[Start of Attachment]

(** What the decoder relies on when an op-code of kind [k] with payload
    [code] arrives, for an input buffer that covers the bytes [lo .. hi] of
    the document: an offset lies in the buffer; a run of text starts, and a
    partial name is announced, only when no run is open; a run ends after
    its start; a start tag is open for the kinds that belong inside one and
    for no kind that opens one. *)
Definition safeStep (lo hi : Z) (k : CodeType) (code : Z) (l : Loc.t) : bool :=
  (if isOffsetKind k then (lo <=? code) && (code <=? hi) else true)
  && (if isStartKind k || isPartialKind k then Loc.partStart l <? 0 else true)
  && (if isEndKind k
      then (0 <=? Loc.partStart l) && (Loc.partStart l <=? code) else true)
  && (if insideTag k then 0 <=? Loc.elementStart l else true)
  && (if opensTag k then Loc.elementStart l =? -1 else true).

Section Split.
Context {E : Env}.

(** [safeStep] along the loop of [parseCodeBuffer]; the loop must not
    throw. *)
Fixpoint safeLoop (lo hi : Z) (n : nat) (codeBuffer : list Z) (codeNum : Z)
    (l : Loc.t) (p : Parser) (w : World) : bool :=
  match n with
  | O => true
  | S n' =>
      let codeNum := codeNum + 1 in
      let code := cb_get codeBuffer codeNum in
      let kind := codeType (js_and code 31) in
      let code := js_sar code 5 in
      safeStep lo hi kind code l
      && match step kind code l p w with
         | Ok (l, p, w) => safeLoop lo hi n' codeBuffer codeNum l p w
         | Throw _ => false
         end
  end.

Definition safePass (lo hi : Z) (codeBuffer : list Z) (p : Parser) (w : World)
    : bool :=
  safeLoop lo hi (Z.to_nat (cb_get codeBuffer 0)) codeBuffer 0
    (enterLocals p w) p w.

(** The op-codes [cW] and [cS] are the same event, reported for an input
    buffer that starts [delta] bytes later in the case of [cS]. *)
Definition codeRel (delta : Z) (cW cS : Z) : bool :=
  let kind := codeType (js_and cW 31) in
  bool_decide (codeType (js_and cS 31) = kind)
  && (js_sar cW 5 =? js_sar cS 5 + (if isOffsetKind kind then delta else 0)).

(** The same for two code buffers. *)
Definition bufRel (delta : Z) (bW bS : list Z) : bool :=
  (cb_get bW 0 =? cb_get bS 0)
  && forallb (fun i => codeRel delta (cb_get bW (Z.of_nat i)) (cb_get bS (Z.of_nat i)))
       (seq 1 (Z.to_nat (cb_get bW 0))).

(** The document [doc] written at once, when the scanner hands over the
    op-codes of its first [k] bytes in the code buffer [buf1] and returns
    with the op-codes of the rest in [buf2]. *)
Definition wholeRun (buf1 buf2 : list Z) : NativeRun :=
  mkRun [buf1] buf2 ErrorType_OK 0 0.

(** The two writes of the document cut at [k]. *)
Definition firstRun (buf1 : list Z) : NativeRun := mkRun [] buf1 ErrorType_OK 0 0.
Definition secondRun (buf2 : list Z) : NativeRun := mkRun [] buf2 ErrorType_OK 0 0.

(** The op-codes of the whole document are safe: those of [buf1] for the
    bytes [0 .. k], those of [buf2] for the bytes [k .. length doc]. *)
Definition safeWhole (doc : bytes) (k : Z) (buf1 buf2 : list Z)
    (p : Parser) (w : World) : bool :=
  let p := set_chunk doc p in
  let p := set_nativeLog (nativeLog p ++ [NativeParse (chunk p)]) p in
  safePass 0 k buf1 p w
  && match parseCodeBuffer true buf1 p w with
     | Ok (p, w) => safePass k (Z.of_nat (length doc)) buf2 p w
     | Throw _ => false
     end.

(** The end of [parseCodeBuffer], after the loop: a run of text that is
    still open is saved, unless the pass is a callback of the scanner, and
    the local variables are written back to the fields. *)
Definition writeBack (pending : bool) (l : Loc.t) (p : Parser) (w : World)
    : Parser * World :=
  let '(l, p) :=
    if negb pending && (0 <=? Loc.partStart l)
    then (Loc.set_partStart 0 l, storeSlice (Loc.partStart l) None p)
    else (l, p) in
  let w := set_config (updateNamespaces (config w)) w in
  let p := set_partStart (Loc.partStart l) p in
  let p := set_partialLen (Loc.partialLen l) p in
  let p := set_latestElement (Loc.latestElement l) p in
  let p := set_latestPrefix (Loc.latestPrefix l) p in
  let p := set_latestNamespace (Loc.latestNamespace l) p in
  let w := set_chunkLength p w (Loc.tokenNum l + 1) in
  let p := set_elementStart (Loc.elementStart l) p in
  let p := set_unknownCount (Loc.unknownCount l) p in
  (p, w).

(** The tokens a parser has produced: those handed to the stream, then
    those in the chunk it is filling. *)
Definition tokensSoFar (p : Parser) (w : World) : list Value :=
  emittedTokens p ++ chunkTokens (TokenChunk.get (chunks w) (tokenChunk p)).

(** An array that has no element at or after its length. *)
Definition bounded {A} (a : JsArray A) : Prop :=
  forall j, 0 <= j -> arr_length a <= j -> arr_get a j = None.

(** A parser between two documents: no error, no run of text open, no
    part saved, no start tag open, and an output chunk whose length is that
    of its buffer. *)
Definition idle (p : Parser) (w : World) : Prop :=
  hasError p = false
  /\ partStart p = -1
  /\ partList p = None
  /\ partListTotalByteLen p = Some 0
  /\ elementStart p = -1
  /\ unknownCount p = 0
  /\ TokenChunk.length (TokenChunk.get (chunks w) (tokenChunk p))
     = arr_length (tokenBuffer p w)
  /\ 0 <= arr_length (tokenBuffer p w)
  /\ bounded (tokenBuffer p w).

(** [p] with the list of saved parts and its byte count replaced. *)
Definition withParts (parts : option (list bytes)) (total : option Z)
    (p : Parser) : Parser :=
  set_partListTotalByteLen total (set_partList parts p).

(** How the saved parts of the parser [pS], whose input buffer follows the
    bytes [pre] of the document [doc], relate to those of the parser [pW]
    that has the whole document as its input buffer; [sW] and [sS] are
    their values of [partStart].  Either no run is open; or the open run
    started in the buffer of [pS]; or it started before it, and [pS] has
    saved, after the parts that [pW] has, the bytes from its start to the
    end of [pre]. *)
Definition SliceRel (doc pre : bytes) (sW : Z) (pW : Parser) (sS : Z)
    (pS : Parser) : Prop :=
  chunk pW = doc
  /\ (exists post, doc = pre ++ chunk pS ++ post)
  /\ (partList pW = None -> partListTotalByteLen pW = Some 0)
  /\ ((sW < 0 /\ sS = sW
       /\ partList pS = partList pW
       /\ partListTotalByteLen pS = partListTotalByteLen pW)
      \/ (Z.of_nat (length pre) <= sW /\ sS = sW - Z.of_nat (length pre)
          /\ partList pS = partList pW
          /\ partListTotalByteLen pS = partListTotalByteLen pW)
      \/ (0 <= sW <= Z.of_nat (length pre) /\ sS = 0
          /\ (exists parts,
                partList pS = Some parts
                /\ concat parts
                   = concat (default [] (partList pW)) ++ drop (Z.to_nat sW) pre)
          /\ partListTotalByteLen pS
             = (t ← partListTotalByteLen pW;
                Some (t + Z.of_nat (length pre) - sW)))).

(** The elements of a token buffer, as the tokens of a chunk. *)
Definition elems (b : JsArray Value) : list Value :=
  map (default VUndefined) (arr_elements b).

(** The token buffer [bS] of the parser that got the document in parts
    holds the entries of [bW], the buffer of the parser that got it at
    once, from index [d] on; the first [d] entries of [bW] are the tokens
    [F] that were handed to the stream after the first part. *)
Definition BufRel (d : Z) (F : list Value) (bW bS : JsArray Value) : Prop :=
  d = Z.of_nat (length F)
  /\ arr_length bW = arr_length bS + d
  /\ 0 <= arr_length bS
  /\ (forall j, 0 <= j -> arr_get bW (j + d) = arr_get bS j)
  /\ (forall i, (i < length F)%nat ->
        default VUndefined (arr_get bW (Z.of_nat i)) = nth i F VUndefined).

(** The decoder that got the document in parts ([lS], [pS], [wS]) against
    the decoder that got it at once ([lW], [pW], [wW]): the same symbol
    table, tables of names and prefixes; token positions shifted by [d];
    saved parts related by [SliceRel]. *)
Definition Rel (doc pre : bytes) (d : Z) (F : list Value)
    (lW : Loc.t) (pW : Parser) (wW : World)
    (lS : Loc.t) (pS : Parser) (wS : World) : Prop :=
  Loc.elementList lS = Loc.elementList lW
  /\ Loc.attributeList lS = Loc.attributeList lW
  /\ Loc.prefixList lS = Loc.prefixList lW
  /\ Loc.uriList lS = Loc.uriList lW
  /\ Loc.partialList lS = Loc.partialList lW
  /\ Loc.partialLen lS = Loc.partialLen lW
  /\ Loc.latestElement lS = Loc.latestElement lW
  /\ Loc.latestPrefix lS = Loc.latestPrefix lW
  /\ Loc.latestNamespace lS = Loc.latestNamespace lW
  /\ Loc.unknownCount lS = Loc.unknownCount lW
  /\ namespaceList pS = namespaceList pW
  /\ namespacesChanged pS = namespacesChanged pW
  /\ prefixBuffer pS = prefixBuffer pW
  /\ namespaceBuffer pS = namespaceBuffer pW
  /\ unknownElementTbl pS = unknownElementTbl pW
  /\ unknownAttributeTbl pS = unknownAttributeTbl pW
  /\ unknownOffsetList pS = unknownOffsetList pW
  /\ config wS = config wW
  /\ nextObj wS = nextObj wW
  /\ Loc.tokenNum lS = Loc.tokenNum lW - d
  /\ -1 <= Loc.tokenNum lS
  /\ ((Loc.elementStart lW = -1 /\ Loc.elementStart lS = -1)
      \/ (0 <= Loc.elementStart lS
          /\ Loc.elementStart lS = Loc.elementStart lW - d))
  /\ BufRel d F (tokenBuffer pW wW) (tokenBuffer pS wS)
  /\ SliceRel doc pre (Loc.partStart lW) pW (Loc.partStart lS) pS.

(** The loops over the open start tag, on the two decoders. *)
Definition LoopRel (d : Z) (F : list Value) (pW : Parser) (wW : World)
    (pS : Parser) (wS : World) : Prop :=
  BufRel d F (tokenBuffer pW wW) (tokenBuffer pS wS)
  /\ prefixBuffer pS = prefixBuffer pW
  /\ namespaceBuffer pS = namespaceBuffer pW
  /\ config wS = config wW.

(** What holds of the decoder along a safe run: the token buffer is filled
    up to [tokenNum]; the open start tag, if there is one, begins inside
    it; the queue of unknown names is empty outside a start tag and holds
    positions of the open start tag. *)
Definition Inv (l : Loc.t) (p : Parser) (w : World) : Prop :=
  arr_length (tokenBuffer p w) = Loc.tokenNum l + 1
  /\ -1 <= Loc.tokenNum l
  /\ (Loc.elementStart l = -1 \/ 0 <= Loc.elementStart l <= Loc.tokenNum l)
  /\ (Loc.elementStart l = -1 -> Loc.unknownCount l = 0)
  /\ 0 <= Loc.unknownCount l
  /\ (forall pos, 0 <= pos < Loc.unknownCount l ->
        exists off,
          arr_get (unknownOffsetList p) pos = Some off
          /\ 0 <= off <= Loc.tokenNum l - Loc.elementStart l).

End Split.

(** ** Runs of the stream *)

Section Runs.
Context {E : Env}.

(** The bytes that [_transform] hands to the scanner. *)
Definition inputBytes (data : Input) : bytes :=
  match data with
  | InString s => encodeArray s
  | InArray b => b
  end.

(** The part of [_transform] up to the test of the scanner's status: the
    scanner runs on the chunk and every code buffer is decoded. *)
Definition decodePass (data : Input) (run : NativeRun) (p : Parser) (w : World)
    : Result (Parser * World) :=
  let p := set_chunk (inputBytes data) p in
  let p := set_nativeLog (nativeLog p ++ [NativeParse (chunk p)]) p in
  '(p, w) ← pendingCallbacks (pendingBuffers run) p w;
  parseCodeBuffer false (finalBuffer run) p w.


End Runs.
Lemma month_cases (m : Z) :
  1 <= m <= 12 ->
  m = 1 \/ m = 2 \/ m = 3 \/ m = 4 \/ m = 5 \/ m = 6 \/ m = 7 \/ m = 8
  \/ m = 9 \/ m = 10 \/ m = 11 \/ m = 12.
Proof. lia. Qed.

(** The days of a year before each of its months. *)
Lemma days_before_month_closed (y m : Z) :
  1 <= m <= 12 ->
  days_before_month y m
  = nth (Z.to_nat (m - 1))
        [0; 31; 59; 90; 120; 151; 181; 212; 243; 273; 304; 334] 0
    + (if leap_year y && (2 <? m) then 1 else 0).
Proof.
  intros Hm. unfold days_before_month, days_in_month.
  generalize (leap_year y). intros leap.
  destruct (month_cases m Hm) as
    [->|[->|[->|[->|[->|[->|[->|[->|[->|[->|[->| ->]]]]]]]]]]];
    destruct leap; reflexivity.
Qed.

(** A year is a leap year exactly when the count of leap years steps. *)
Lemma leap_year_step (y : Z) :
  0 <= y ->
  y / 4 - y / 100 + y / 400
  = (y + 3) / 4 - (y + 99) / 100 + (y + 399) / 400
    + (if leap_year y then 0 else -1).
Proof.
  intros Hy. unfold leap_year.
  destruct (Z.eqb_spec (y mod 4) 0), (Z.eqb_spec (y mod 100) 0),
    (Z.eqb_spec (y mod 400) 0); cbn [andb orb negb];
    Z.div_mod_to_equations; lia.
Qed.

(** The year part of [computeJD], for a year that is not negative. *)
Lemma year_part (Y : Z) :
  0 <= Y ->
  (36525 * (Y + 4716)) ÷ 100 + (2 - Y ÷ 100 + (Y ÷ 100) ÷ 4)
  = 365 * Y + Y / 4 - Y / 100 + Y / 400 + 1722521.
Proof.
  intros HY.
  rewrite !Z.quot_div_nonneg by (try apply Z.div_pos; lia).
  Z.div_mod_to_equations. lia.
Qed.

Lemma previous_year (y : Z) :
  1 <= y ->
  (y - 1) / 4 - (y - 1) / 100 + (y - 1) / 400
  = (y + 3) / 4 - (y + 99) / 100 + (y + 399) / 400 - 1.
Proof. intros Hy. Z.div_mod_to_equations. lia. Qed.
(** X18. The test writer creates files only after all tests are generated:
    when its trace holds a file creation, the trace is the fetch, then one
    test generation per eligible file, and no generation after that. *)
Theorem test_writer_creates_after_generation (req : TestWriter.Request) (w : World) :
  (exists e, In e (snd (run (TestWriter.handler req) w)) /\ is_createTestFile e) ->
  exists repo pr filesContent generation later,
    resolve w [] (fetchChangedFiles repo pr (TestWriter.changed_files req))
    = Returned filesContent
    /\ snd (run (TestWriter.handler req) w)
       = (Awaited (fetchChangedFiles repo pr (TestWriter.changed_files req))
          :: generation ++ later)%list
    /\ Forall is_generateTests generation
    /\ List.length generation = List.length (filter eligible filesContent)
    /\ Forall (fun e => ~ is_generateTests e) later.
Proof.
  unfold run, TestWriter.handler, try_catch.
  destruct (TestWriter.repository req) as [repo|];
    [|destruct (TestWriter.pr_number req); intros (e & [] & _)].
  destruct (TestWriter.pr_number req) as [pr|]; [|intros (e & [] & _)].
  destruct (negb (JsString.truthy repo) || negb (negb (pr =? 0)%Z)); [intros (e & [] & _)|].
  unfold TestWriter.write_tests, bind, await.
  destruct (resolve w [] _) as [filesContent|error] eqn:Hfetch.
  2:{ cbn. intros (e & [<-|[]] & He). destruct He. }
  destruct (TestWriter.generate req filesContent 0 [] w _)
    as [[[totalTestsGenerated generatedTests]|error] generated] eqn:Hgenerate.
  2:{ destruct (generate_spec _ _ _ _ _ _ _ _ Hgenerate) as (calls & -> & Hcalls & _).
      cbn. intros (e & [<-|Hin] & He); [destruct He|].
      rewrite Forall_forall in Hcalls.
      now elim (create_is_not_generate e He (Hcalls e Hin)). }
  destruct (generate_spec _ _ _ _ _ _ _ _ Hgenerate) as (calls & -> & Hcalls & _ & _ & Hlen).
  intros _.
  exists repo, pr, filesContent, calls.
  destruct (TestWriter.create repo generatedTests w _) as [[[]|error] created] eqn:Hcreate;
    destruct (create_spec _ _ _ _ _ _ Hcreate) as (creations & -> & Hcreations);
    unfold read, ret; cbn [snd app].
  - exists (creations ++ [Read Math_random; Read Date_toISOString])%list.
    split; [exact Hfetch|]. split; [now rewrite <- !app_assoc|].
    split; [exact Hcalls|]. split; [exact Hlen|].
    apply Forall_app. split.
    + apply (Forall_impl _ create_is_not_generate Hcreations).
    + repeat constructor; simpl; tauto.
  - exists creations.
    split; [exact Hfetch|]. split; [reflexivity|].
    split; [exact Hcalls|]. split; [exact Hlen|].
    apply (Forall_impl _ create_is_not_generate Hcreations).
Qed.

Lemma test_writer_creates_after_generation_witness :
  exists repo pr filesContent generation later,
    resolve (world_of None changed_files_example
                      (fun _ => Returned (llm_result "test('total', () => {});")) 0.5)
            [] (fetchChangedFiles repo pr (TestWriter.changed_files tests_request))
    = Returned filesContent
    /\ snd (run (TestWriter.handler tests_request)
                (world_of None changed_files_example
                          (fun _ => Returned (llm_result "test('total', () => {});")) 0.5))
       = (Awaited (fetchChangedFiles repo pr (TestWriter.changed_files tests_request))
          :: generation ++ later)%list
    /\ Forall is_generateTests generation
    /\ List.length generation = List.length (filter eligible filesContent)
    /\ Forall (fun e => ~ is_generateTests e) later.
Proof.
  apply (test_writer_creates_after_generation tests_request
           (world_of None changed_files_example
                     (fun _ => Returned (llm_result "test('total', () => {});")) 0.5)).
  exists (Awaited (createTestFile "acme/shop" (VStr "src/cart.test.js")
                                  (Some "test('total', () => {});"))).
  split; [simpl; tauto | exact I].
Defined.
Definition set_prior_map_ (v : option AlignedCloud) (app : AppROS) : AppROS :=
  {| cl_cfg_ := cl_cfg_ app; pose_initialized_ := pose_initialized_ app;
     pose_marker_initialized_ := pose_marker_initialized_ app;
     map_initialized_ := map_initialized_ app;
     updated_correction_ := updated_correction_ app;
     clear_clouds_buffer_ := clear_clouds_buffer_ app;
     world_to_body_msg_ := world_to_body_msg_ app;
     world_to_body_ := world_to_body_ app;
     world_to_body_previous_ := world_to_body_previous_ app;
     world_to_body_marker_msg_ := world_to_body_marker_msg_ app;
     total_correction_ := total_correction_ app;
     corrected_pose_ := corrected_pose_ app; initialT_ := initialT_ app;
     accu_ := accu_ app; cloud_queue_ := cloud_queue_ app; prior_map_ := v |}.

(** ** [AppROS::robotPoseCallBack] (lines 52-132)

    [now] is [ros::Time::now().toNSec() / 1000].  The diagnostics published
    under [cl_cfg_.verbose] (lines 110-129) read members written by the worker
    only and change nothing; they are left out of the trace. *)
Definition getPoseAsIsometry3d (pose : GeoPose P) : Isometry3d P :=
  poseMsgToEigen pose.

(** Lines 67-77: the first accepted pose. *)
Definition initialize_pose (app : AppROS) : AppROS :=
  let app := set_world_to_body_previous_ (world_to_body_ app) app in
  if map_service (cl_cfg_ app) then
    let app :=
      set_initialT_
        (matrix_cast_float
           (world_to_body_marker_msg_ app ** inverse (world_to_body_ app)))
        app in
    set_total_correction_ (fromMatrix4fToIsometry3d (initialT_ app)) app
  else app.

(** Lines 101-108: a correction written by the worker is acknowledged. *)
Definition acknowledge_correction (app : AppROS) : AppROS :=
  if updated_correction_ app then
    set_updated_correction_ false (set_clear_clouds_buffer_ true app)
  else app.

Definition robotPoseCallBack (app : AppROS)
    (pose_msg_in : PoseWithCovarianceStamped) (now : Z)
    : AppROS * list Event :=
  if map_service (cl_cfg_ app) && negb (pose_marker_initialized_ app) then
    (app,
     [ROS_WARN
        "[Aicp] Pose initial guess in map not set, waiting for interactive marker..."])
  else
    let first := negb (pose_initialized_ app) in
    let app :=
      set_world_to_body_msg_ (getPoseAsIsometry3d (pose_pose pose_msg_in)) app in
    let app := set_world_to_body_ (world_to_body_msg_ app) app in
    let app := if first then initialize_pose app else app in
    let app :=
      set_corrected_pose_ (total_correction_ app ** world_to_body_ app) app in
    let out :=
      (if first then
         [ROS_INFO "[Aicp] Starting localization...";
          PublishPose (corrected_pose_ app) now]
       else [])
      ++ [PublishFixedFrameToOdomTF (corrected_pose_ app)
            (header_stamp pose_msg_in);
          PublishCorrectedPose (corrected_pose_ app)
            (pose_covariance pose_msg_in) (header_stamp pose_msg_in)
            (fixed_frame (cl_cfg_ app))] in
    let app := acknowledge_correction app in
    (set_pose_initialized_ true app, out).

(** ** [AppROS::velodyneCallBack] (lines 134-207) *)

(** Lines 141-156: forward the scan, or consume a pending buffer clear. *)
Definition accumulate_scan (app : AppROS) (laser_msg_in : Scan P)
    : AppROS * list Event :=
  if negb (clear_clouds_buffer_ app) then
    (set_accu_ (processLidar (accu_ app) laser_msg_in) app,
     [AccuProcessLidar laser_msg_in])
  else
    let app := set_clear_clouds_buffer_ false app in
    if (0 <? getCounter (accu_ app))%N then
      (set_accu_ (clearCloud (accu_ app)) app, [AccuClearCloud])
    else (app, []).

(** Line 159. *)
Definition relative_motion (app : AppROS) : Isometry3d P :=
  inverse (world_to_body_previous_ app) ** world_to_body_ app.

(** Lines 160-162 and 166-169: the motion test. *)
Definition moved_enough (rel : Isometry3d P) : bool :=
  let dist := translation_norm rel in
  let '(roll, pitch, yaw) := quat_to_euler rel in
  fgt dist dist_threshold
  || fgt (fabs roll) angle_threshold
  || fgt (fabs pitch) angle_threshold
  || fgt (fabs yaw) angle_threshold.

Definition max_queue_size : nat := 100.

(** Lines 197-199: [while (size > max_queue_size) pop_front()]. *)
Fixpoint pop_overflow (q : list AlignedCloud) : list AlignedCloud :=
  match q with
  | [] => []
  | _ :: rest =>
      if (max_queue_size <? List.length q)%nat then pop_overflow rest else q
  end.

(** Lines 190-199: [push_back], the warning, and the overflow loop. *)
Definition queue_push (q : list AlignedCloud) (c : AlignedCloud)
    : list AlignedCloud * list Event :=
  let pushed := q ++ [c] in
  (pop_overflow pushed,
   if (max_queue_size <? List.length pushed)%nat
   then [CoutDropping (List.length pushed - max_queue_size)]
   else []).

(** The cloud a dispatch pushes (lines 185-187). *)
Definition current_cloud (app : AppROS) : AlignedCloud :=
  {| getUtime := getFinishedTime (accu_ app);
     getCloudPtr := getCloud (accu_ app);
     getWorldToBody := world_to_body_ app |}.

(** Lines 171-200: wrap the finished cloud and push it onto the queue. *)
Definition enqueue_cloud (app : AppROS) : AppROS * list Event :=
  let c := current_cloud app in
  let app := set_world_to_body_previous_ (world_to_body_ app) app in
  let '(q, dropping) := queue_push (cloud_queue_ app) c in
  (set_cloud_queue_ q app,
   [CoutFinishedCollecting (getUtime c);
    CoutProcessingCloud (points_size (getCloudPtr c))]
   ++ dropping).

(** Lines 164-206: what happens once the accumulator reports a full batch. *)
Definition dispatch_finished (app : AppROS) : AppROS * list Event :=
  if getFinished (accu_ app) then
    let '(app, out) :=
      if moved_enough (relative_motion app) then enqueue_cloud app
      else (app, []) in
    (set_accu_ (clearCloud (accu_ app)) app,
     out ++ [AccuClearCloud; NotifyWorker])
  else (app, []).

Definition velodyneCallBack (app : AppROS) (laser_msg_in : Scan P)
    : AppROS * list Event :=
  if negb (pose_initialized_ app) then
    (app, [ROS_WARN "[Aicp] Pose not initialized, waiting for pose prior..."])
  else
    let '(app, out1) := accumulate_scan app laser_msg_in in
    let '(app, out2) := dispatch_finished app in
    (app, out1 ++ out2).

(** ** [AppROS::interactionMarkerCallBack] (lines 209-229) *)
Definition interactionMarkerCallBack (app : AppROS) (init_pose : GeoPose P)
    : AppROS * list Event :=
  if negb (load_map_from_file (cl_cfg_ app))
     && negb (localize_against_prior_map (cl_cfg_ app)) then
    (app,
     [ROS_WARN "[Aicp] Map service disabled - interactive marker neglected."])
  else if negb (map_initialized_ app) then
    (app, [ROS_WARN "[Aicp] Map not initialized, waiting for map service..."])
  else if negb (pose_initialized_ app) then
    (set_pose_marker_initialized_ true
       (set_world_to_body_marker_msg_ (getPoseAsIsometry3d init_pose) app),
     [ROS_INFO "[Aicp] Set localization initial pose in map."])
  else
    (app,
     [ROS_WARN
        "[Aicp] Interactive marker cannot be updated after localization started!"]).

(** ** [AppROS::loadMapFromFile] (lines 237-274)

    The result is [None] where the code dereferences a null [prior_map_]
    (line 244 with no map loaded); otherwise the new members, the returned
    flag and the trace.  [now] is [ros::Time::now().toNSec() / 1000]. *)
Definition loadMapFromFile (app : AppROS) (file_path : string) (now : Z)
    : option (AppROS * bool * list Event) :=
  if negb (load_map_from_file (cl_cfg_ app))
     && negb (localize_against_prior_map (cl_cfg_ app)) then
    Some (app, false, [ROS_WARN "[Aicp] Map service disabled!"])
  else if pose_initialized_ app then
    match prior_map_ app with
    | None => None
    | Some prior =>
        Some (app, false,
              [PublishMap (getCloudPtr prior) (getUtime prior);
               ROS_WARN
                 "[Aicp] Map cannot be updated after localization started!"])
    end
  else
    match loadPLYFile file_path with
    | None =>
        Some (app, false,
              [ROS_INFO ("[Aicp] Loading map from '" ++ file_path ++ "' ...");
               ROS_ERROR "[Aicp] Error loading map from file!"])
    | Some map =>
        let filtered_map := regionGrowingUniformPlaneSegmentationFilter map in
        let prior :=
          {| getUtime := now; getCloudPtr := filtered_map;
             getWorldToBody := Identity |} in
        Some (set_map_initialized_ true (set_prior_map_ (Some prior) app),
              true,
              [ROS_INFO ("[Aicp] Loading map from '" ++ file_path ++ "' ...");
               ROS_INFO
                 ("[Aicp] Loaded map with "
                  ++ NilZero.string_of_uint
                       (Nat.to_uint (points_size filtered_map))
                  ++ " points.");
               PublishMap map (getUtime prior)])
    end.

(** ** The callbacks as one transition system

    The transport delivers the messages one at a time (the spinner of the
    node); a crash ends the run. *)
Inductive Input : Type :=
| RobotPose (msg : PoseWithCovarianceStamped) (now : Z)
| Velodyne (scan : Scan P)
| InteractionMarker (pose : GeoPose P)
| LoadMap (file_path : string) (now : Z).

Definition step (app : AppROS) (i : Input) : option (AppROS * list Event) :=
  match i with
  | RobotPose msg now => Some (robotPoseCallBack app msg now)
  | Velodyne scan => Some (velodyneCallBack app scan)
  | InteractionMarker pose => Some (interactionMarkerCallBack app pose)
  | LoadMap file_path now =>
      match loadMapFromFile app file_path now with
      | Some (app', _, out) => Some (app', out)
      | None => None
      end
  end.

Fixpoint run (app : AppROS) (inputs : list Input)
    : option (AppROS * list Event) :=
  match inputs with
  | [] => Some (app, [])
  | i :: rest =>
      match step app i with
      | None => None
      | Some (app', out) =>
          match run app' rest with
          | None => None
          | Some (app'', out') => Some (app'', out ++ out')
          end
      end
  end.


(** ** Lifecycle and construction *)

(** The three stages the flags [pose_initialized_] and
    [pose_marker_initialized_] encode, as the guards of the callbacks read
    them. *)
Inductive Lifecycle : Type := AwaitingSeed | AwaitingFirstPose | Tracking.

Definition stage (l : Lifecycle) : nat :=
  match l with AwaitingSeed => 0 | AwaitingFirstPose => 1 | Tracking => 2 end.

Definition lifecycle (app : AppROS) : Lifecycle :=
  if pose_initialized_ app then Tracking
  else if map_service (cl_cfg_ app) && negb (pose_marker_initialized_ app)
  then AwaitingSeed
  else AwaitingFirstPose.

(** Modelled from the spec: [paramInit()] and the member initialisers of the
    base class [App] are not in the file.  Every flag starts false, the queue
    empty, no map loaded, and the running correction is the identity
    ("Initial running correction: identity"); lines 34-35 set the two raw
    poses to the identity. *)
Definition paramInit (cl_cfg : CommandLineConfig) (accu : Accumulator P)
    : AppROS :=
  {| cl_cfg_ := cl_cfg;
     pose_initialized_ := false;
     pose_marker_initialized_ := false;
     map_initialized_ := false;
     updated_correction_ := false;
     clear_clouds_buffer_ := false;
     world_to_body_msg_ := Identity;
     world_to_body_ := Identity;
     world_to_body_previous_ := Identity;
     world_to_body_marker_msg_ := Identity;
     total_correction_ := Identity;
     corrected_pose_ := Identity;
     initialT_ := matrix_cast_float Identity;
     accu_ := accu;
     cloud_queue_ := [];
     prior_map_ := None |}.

[End of Attachment]

■ Assignment ■
In the entries above, find the line with "disabled - interactive" and the line with "Error loading map", then set down exactly those two and every line between them, nothing else.

■ Response for this exercise ■
     [ROS_WARN "[Aicp] Map service disabled - interactive marker neglected."])
  else if negb (map_initialized_ app) then
    (app, [ROS_WARN "[Aicp] Map not initialized, waiting for map service..."])
  else if negb (pose_initialized_ app) then
    (set_pose_marker_initialized_ true
       (set_world_to_body_marker_msg_ (getPoseAsIsometry3d init_pose) app),
     [ROS_INFO "[Aicp] Set localization initial pose in map."])
  else
    (app,
     [ROS_WARN
        "[Aicp] Interactive marker cannot be updated after localization started!"]).

(** ** [AppROS::loadMapFromFile] (lines 237-274)

    The result is [None] where the code dereferences a null [prior_map_]
    (line 244 with no map loaded); otherwise the new members, the returned
    flag and the trace.  [now] is [ros::Time::now().toNSec() / 1000]. *)
Definition loadMapFromFile (app : AppROS) (file_path : string) (now : Z)
    : option (AppROS * bool * list Event) :=
  if negb (load_map_from_file (cl_cfg_ app))
     && negb (localize_against_prior_map (cl_cfg_ app)) then
    Some (app, false, [ROS_WARN "[Aicp] Map service disabled!"])
  else if pose_initialized_ app then
    match prior_map_ app with
    | None => None
    | Some prior =>
        Some (app, false,
              [PublishMap (getCloudPtr prior) (getUtime prior);
               ROS_WARN
                 "[Aicp] Map cannot be updated after localization started!"])
    end
  else
    match loadPLYFile file_path with
    | None =>
        Some (app, false,
              [ROS_INFO ("[Aicp] Loading map from '" ++ file_path ++ "' ...");
               ROS_ERROR "[Aicp] Error loading map from file!"])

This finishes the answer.